Data entries
────────────────────
(** X22.  The reconciliation pass is idempotent on the store.  When the
    folder is recorded, its directory is listed and all the names below it
    are clean (and, as in a directory, different from each other), a second
    pass over the same folder on the world the first one left inserts
    nothing: store and disk are those the first pass left.  The cleanup jobs
    are not remembered: the second pass enqueues the same jobs again, behind
    those of the first. *)
Theorem X22_sync_second_pass_inserts_nothing :
  forall (env : Env) (w : World) (folderId : option Z) (segs : list string)
         (es : Disk.entries),
    Forall (fun s => clean_name s = true) (server_dir env) ->
    segs <> [] ->
    Forall (fun s => clean_name s = true) segs ->
    Str.has_char "[" (logical_path segs) = false ->
    (exists b, In b (Folders (store w)) /\ Folders.FullPath b = logical_path segs) ->
    Disk.lookup (disk w) (server_dir env ++ "uploads" :: segs) = Some (Disk.Dir true es) ->
    Disk.tidy [] es = true ->
    let w1 := discoverAndSyncFolderRecursive env w folderId (logical_path segs) in
    let w2 := discoverAndSyncFolderRecursive env w1 folderId (logical_path segs) in
    store w2 = store w1
    /\ disk w2 = disk w1
    /\ exists new,
         queue w1 = JobQueue.run job_behaviour (queue w) (map (@JobQueue.Enqueue job) new)
         /\ queue w2 = JobQueue.run job_behaviour (queue w1) (map (@JobQueue.Enqueue job) new).
Proof.
  intros env w folderId segs es Henv Hne Hsegs Hbr Hrow Hdisk Htidy w1 w2.
  destruct (SyncFacts.sync_outcome env w folderId segs es Henv Hne Hsegs Hdisk Htidy
              Hbr Hrow) as (Hd & (afo & Ea & _) & _ & _ & _ & Q & _).
  destruct (ResyncFacts.covers env w folderId segs es Henv Hne Hsegs Hdisk Htidy Hbr Hrow)
    as [CovF CovFi].
  fold w1 in Hd, Ea, Q, CovF, CovFi.
  assert (Hdisk1 : Disk.lookup (disk w1) (server_dir env ++ "uploads" :: segs)
                   = Some (Disk.Dir true es)) by (rewrite Hd; exact Hdisk).
  assert (Hrow1 : exists b, In b (Folders (store w1))
                            /\ Folders.FullPath b = logical_path segs).
  { destruct Hrow as (b & Hb & Eb). exists b. rewrite Ea.
    split; [apply in_or_app; left; exact Hb|exact Eb]. }
  subst w2. rewrite (SyncFacts.sync_unfold env w1 folderId segs es) by assumption.
  cbv zeta.
  set (pattern := logical_path segs +++ "%") in *.
  assert (Like : forall r x, In r (Folders (store w1)) -> Folders.FullPath r = x ->
                   In x (set_add (logical_path segs)
                           (fst (walkDir env (Path.abs_path (upload_root_segs env ++ segs))
                                         es ([], [])))) ->
                   In r (Db.foldersLike (store w1) pattern)).
  { intros r x Hr Ex Hx. unfold Db.foldersLike. apply filter_In. split; [exact Hr|].
    rewrite Ex. apply (ResyncFacts.seen_like env segs es Henv Hne Hsegs Htidy Hbr x Hx). }
  rewrite ResyncFacts.folders_all_known.
  2: { intros x Hx. apply SyncFacts.map_of_rows_has. left.
       apply (proj1 (SortFacts.sort_In depth _ _)) in Hx.
       destruct (CovF x Hx) as (r & Hr & Er). exists r. split; [|exact Er].
       apply (Like r x Hr Er Hx). }
  rewrite ResyncFacts.files_all_known.
  2: { intros y Hy. destruct (CovFi y Hy) as (f & fo & Hf & Ef & Hfo & Efid & Hlike).
       assert (Hfo' : In fo (Db.foldersLike (store w1) pattern)).
       { unfold Db.foldersLike. apply filter_In. split; assumption. }
       assert (Hid : In (Folders.Id fo) (map Folders.Id (Db.foldersLike (store w1) pattern)))
         by (apply in_map, Hfo').
       apply WalkFacts.set_has_In.
       destruct (map Folders.Id (Db.foldersLike (store w1) pattern)) as [|i ids] eqn:Ei;
         [contradiction|].
       apply in_map_iff. exists f. split; [exact Ef|].
       unfold Db.filesInFolders. apply filter_In. split; [exact Hf|].
       rewrite Efid. cbn [Db.in_ids]. apply SyncFacts.mem_Z_In. exact Hid. }
  match goal with
  | |- context [fold_left ?f (Db.foldersLike (store w1) pattern) (fold_left ?g ?rows ?w0)] =>
      destruct (SyncFacts.fold_cond_enqueue_parts
                  (fun rf : Files.row =>
                     set_has (Files.StoragePath rf)
                       (snd (walkDir env (Path.abs_path (upload_root_segs env ++ segs))
                                     es ([], []))))
                  (fun rf => JobCleanFile (Files.Id rf)) rows w0) as (P1 & P2 & P3);
      destruct (SyncFacts.fold_cond_enqueue_parts
                  (fun rf : Folders.row =>
                     set_has (Folders.FullPath rf)
                       (set_add (logical_path segs)
                          (fst (walkDir env (Path.abs_path (upload_root_segs env ++ segs))
                                        es ([], [])))))
                  (fun rf => JobCleanFolder (Folders.Id rf))
                  (Db.foldersLike (store w1) pattern)
                  (fold_left g rows w0)) as (Q1 & Q2 & Q3)
  end.
  cbv zeta in P1, P2, P3, Q1, Q2, Q3.
  rewrite Q1, Q2, Q3, P1, P2, P3. cbn [with_store store disk queue].
  split; [reflexivity|]. split; [reflexivity|].
  eexists. split; [exact Q|].
  rewrite !map_app, <- QueueFacts.run_app. reflexivity.
Qed.
(** C3.  The diff leaves out a key whose two values differ, and layering
    it over the global settings then keeps the global value, when the
    values differ only in properties that are falsy: with global settings
    [{stream_options: {include_usage: false}}] and requested settings
    [{stream_options: {include_obfuscation: false}}] the diff is empty, and
    [serialize] records the bare model name.  (Lemmas [overrides_find] and
    [merge_overrides_isEqual] give what holds in general: the diff is
    minimal, and reproduces the requested settings, up to [isEqual]; by
    [overrides_find_deepEqual] it is minimal for the deep equality itself
    where no global setting holds an object with a falsy property.) *)
Theorem overrides_misses_falsy_difference :
  let G := [("stream_options", JObj [("include_usage", JBool false)])] in
  let R := [("stream_options", JObj [("include_obfuscation", JBool false)])] in
  deepEqual (obj_get G "stream_options") (obj_get R "stream_options") = false /\
  extractOverrideSettings (JObj G) (JObj R) = [] /\
  OpenAIChat.serializeModelMetadata (JStr "gpt-4") (JObj G) R = JStr "gpt-4" /\
  obj_get (merge G (extractOverrideSettings (JObj G) (JObj R))) "stream_options"
    = JObj [("include_usage", JBool false)] /\
  obj_get R "stream_options" = JObj [("include_obfuscation", JBool false)].
Proof. repeat split; reflexivity. Qed.

End EqualityClaims.

(** ** The stream reducer *)

Section ReduceFacts.

Lemma max_of_In {A} (f : A -> nat) l x : In x l -> (f x <= max_of f l)%nat.
Proof.
  induction l as [|y l IH]; simpl; [done|].
  intros [->|Hin]; [lia|]. specialize (IH Hin). lia.
Qed.

Lemma props_depth_cons k v (l : Props) :
  props_depth ((k, v) :: l) = Nat.max (depth v) (props_depth l).
Proof. reflexivity. Qed.

Lemma depth_obj_get (l : Props) k : (depth (obj_get l k) <= props_depth l)%nat.
Proof.
  unfold obj_get. destruct (obj_find l k) eqn:Hf; [|simpl; lia].
  apply obj_find_Some_In in Hf.
  exact (max_of_In (fun kv => depth (snd kv)) l (k, j) Hf).
Qed.

Lemma props_depth_obj_set (l : Props) k v :
  (props_depth (obj_set l k v) <= Nat.max (props_depth l) (depth v))%nat.
Proof.
  induction l as [|[k' v'] l IH]; cbn [obj_set].
  - rewrite props_depth_cons. unfold props_depth. simpl. lia.
  - destruct (String.eqb_spec k' k) as [->|Hne];
      rewrite !props_depth_cons; lia.
Qed.

Lemma props_depth_array_entries l : forall i,
  props_depth (array_entries_from i l) = max_of depth l.
Proof.
  induction l as [|x l IH]; intros i; [done|].
  cbn [array_entries_from]. rewrite props_depth_cons, IH. reflexivity.
Qed.

Lemma props_depth_string_entries s : forall i,
  props_depth (string_entries_from i s) = 0%nat.
Proof.
  induction s as [|c s IH]; intros i; [done|].
  cbn [string_entries_from]. rewrite props_depth_cons, IH. reflexivity.
Qed.

(** The properties of a value lie one level below it. *)
Lemma props_depth_spread v : (props_depth (spread v) <= Nat.pred (depth v))%nat.
Proof.
  destruct v; cbn [spread depth];
    rewrite ?props_depth_string_entries, ?props_depth_array_entries;
    unfold props_depth; simpl; lia.
Qed.

Lemma reduce_entry_mono rec rec' acc key value o :
  extends rec rec' ->
  reduce_entry rec acc key value = Some o ->
  reduce_entry rec' acc key value = Some o.
Proof.
  intros Hext. unfold reduce_entry.
  destruct (strict_eq _ JUndefined || strict_eq _ JNull); [done|].
  destruct (obj_get acc key) eqn:Hfield; try done;
    try (destruct value; try done);
    simpl; try (destruct (rec _ _) as [o'|] eqn:Hrec; [|done];
         rewrite (Hext _ _ _ Hrec); done).
Qed.

Lemma reduce_entries_mono rec rec' entries : forall acc o,
  extends rec rec' ->
  reduce_entries rec acc entries = Some o ->
  reduce_entries rec' acc entries = Some o.
Proof.
  induction entries as [|[key value] entries IH]; intros acc o Hext; simpl;
    [done|].
  destruct (reduce_entry rec acc key value) as [o'|] eqn:Hentry; [|done].
  rewrite (reduce_entry_mono _ _ _ _ _ _ Hext Hentry).
  destruct o'; [by apply IH|done].
Qed.

Lemma reduce_body_mono rec rec' acc delta o :
  extends rec rec' ->
  reduce_body rec acc delta = Some o ->
  reduce_body rec' acc delta = Some o.
Proof.
  intros Hext. unfold reduce_body.
  destruct (Object_entries delta) as [entries|e]; [|done].
  destruct (reduce_entries rec (spread acc) entries) as [o'|] eqn:Hentries;
    [|done].
  by rewrite (reduce_entries_mono _ _ _ _ _ Hext Hentries).
Qed.

Lemma reduce_fuel_S n : extends (reduce_fuel n) (reduce_fuel (S n)).
Proof.
  induction n as [|n IH]; intros a d o; [done|].
  intros Hn. change (reduce_body (reduce_fuel (S n)) a d = Some o).
  by apply (reduce_body_mono (reduce_fuel n)).
Qed.

Lemma reduce_fuel_le n m : (n <= m)%nat -> extends (reduce_fuel n) (reduce_fuel m).
Proof.
  induction 1 as [|m _ IH]; intros a d o Hn; [done|].
  apply reduce_fuel_S. by apply IH.
Qed.

Lemma reduce_entry_answers rec n acc key value :
  answers_below rec n ->
  (Nat.max (props_depth acc) (depth value) <= n)%nat ->
  exists o, reduce_entry rec acc key value = Some o /\
    forall r, o = Ret r ->
      (props_depth r <= Nat.max (props_depth acc) (depth value))%nat.
Proof.
  intros Hrec Hn. unfold reduce_entry.
  pose proof (depth_obj_get acc key) as Hfield.
  pose proof (props_depth_obj_set acc key value) as Hset.
  assert (forall s, props_depth (obj_set acc key (JStr s))
                    <= Nat.max (props_depth acc) (depth value))%nat as Hstr.
  { intros s. pose proof (props_depth_obj_set acc key (JStr s)). simpl in *. lia. }
  assert (exists o, Some (Ret acc) = Some o /\
            forall r, o = Ret r ->
              (props_depth r <= Nat.max (props_depth acc) (depth value))%nat)
    as Hkeep.
  { eexists. split; [reflexivity|]. intros r [= <-]. lia. }
  assert (forall v, (props_depth (obj_set acc key v)
                     <= Nat.max (props_depth acc) (depth value))%nat ->
            exists o, Some (Ret (obj_set acc key v)) = Some o /\
            forall r, o = Ret r ->
              (props_depth r <= Nat.max (props_depth acc) (depth value))%nat)
    as Hput.
  { intros v Hv. eexists. split; [reflexivity|]. by intros r [= <-]. }
  destruct (obj_get acc key) as [| | | |a|l|o] eqn:Hget; simpl;
    try (by apply Hput); try exact Hkeep.
  - destruct value; simpl; try exact Hkeep. apply Hput, Hstr.
  - pose proof (props_depth_spread value) as Hvalue.
    simpl in Hfield. fold (props_depth o) in Hfield.
    destruct (Hrec (JObj o) value) as (o' & Hrec' & Hshape).
    { simpl. lia. }
    rewrite Hrec'. destruct o' as [merged|e].
    + destruct (Hshape merged eq_refl) as (r' & -> & Hr').
      apply Hput. simpl in Hr'.
      pose proof (props_depth_obj_set acc key (JObj r')) as Hm.
      simpl in Hm. fold (props_depth r') in Hm. lia.
    + eexists. split; [reflexivity|]. intros r Hr. discriminate Hr.
Qed.

Lemma reduce_entries_answers rec n entries : forall acc,
  answers_below rec n ->
  (Nat.max (props_depth acc) (props_depth entries) <= n)%nat ->
  exists o, reduce_entries rec acc entries = Some o /\
    forall r, o = Ret r ->
      (props_depth r <= Nat.max (props_depth acc) (props_depth entries))%nat.
Proof.
  induction entries as [|[key value] entries IH]; intros acc Hrec Hn.
  - eexists. split; [reflexivity|]. intros r [= <-]. lia.
  - rewrite props_depth_cons in *. cbn [reduce_entries].
    destruct (reduce_entry_answers rec n acc key value Hrec)
      as (o & Hentry & Hshape); [lia|].
    rewrite Hentry. destruct o as [acc'|e].
    + specialize (Hshape acc' eq_refl).
      destruct (IH acc' Hrec) as (o & Hrest & Hshape'); [lia|].
      exists o. split; [done|]. intros r Hr.
      specialize (Hshape' r Hr). lia.
    + eexists. split; [reflexivity|]. intros r Hr. discriminate Hr.
Qed.

(** Fuel beyond the depth of the arguments is enough. *)
Lemma reduce_fuel_answers n : answers_below (reduce_fuel n) n.
Proof.
  induction n as [|n IH]; intros a d Hn; [lia|].
  cbn [reduce_fuel]. unfold reduce_body.
  assert (Object_entries d = Throw TypeError \/
          Object_entries d = Ret (spread d)) as [-> | ->]
    by (destruct d; auto).
  { eexists. split; [reflexivity|]. intros r Hr. discriminate Hr. }
  destruct (reduce_entries_answers (reduce_fuel n) n (spread d) (spread a) IH)
    as (o & Hentries & Hshape); [lia|].
  rewrite Hentries. destruct o as [acc'|e].
  - eexists. split; [reflexivity|]. intros r [= <-].
    exists acc'. split; [reflexivity|]. exact (Hshape acc' eq_refl).
  - eexists. split; [reflexivity|]. intros r Hr. discriminate Hr.
Qed.

Lemma reduce_fuel_enough acc delta n :
  (reduce_bound acc delta <= n)%nat ->
  reduce_fuel n acc delta = Some (reduce acc delta).
Proof.
  intros Hn.
  destruct (reduce_fuel_answers (reduce_bound acc delta) acc delta)
    as (o & Ho & _); [unfold reduce_bound; lia|].
  unfold reduce. rewrite Ho.
  exact (reduce_fuel_le _ _ Hn _ _ _ Ho).
Qed.

Lemma reduce_unfold acc delta :
  reduce_body reduce_rec acc delta = Some (reduce acc delta).
Proof.
  pose proof (reduce_fuel_enough acc delta (reduce_bound acc delta)
                (Nat.le_refl _)) as Hfuel.
  unfold reduce_bound in Hfuel at 1. cbn [reduce_fuel] in Hfuel.
  revert Hfuel. apply reduce_body_mono.
  intros a d o Ho. unfold reduce_rec. f_equal.
  set (m := Nat.max (props_depth (spread acc)) (props_depth (spread delta)))
    in Ho.
  pose proof (reduce_fuel_enough a d (Nat.max (reduce_bound a d) m)
                (Nat.le_max_l _ _)) as Ha.
  pose proof (reduce_fuel_le _ _ (Nat.le_max_r (reduce_bound a d) m) _ _ _ Ho)
    as Hb.
  congruence.
Qed.

(** The result of [reduce] is an object, and [reduce] throws no error
    other than the [TypeError] of [Object.entries]. *)
Lemma reduce_returns_object acc delta r :
  reduce acc delta = Ret r -> exists r', r = JObj r'.
Proof.
  intros Hr.
  destruct (reduce_fuel_answers (reduce_bound acc delta) acc delta)
    as (o & Ho & Hshape); [unfold reduce_bound; lia|].
  unfold reduce in Hr. rewrite Ho in Hr. subst o.
  destruct (Hshape r eq_refl) as (r' & -> & _). by exists r'.
Qed.

End ReduceFacts.

(** ** Field by field: what [reduce] does to one property *)

Section FieldRules.

Lemma nullish_strict v :
  strict_eq v JUndefined || strict_eq v JNull = nullish v.
Proof. by destruct v. Qed.

Lemma obj_set_same (acc : Props) key :
  obj_has acc key = true -> obj_set acc key (obj_get acc key) = acc.
Proof.
  unfold obj_has, obj_get.
  induction acc as [|[k v] acc IH]; simpl; [done|].
  destruct (String.eqb_spec k key) as [->|Hne]; [done|].
  intros Hhas. by rewrite IH.
Qed.

Lemma reduce_entry_field acc key value :
  match merge_field (obj_get acc key) value with
  | Throw e => reduce_entry reduce_rec acc key value = Some (Throw e)
  | Ret x =>
      exists acc',
        reduce_entry reduce_rec acc key value = Some (Ret acc') /\
        obj_get acc' key = x /\
        forall k, k <> key -> obj_get acc' k = obj_get acc k
  end.
Proof.
  unfold merge_field, reduce_entry. rewrite nullish_strict.
  assert (forall v, exists acc',
            Some (Ret (obj_set acc key v)) = Some (Ret acc') /\
            obj_get acc' key = v /\
            forall k, k <> key -> obj_get acc' k = obj_get acc k) as Hput.
  { intros v. eexists. split; [reflexivity|]. split.
    - apply obj_get_set_eq.
    - intros k Hk. apply obj_get_set_ne. congruence. }
  assert (exists acc',
            Some (Ret acc) = Some (Ret acc') /\
            obj_get acc' key = obj_get acc key /\
            forall k, k <> key -> obj_get acc' k = obj_get acc k) as Hkeep.
  { by exists acc. }
  destruct (obj_get acc key) as [| | | |a|l|o] eqn:Hget; simpl;
    try apply Hput; try exact Hkeep.
  - destruct value; simpl; try exact Hkeep. apply Hput.
  - unfold reduce_rec. destruct (reduce (JObj o) value); [apply Hput|done].
Qed.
────────────────────
- _Work instruction_
Starting with the first line of the records above, give back each line exactly until the line with "nothing: store and" has been given as well.

- _Output below_
(** X22.  The reconciliation pass is idempotent on the store.  When the
    folder is recorded, its directory is listed and all the names below it
    are clean (and, as in a directory, different from each other), a second
    pass over the same folder on the world the first one left inserts
    nothing: store and disk are those the first pass left.  The cleanup jobs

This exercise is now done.